Now she truly looked annoyed. "Miss Walsh, this is nonsense. I have a class to attend to –"

"Please," I said, "I won't cause trouble. If I can find a red pine, we can solve this."

"How?" she asked, as though she were almost trying not to laugh.

I sighed. "Can you just trust me?" I asked. "This issue will be over."

"Miss Walsh," she said, "I have found in my years of teaching that trusting first years to go somewhere on the first day of classes is usually disastrous."

I saw her point, but I pressed her. "Please, Professor. You have my word."

Just then, there was an explosion across the room. She looked alarmed, and resignedly gave me a quick, "Fine, go!" and dashed off to fix another boy's mistake.
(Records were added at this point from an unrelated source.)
(** * O3DE: the reflection adapter of the document property editor, and two
    shader includes of the PBR material pipeline.

    Shallow embedding of
    - [Code/Framework/AzFramework/AzFramework/DocumentPropertyEditor/ReflectionAdapter.cpp]
      (the adapter, its bound containers, the generation of the DOM and the
      message handlers),
    - the [EvaluateSurface_EnhancedPBR] include,
    - [Atom/Features/PBR/Lights/SimplePointLight.azsli].

    The engine pieces the adapter binds against (the DOM value and patch
    library, the prefix tree, the builder, the serialize context's containers,
    JSON serialization) are not part of these sources.  The data they exchange
    with the adapter is modelled concretely (DOM trees, paths, patches, the
    prefix tree as a finite map, the builder as a stack of open nodes); what
    they compute on live memory is taken as an interface ([Engine]). *)

From stdpp Require Import gmap strings list pretty.
From Stdlib Require Import ZArith QArith.

Set Warnings "-register-all".

Open Scope string_scope.
Open Scope list_scope.
Open Scope Z_scope.

(** ** AZ::Dom : paths, values, patches *)

Module Dom.

(** A path entry is an index into a node's children or the key of a member. *)
Inductive PathEntry :=
| Index (i : nat)
| Key (k : string).
Lemma replay_pass_follows_deferral_order_witness :
  replay_seen [Scenario.text "1"]
    [(Scenario.node_row "2" (Scenario.text "1"), [Scenario.text "1"]);
     (Scenario.node_row "3" (Scenario.text "2"), [Scenario.text "2"])]
  = Some [Scenario.text "1"; Scenario.text "2"; Scenario.text "3"]
  /\ exists st',
       for_each (replay "nodes")
         [(Scenario.node_row "2" (Scenario.text "1"), [Scenario.text "1"]);
          (Scenario.node_row "3" (Scenario.text "2"), [Scenario.text "2"])]
         {| new_rows := []; seen_ids := [Scenario.text "1"];
            deferred_rows := []; trace := []; files := ∅ |}
       = (Ok tt, st')
       /\ trace st'
          = ([] ++ replay_events "nodes"
               [(Scenario.node_row "2" (Scenario.text "1"),
                 [Scenario.text "1"]);
                (Scenario.node_row "3" (Scenario.text "2"),
                 [Scenario.text "2"])])%list
       /\ seen_ids st'
          = [Scenario.text "1"; Scenario.text "2"; Scenario.text "3"].
Proof.
  assert (H : replay_seen [Scenario.text "1"]
                [(Scenario.node_row "2" (Scenario.text "1"),
                  [Scenario.text "1"]);
                 (Scenario.node_row "3" (Scenario.text "2"),
                  [Scenario.text "2"])]
              = Some [Scenario.text "1"; Scenario.text "2";
                      Scenario.text "3"]) by reflexivity.
  split; [exact H|].
  exact (proj1 (replay_pass_follows_deferral_order "nodes"
                  [(Scenario.node_row "2" (Scenario.text "1"),
                    [Scenario.text "1"]);
                   (Scenario.node_row "3" (Scenario.text "2"),
                    [Scenario.text "2"])]
                  {| new_rows := []; seen_ids := [Scenario.text "1"];
                     deferred_rows := []; trace := []; files := ∅ |})
               _ H).
Defined.

Lemma committed_from_replay_events table_name deferred pending committed :
  Trace.committed_from (replay_events table_name deferred) pending committed
  = committed
  /\ pending_from (replay_events table_name deferred) pending
     = (pending ++ map fst deferred)%list.
Proof.
  revert pending. induction deferred as [|d rest IH]; intros pending; simpl.
  - by rewrite app_nil_r.
  - destruct (IH (pending ++ [d.1])%list) as [-> ->].
    by rewrite <- app_assoc.
Qed.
I felt a little bad for having wrangled it out of her, and it seemed to me that the only reason she had agreed was that she wanted to make sure the other kids didn't kill each other. I didn't expect it was something I would ever get away with again. But on the other hand, I was thrilled. If my plan worked, I would be set to face Hogwarts on much more familiar ground. I liked that idea.

It took me a little while to find my way out onto the grounds, but from there, spotting the telltale shape of the branches and the color of the bark was easy. I knelt before the tree and said a prayer for a minute, and by the end of it, I found that a stick of unpeeled but fairly straight red pine wood was lying beside me, maybe a foot long. I smiled, and thanked Inxcheala and the edrah for the gift. I ran back to class just in time to collect my things and go on to my next class, which was Charms. If Professor McGonagall notice my return, or what I held in my hand, she said nothing.

**

After I was gone, she looked around her classroom and sighed. She picked up some fallen pieces of furniture, and then approached my desk. I had left my wand lying there, loath to touch it. She stared at it, and sighed, shaking her head. I would learn later that that incident had sparked a curiosity in her regarding myself, but that what clinched it was when she picked up my pin to put it away with the others. She gave a start as she took it into her hand; it was heavier than the others, and shone with a slightly different hue. She inspected it closely.

"Silver!" she exclaimed, surprised. "Why, the girl turned it into silver!"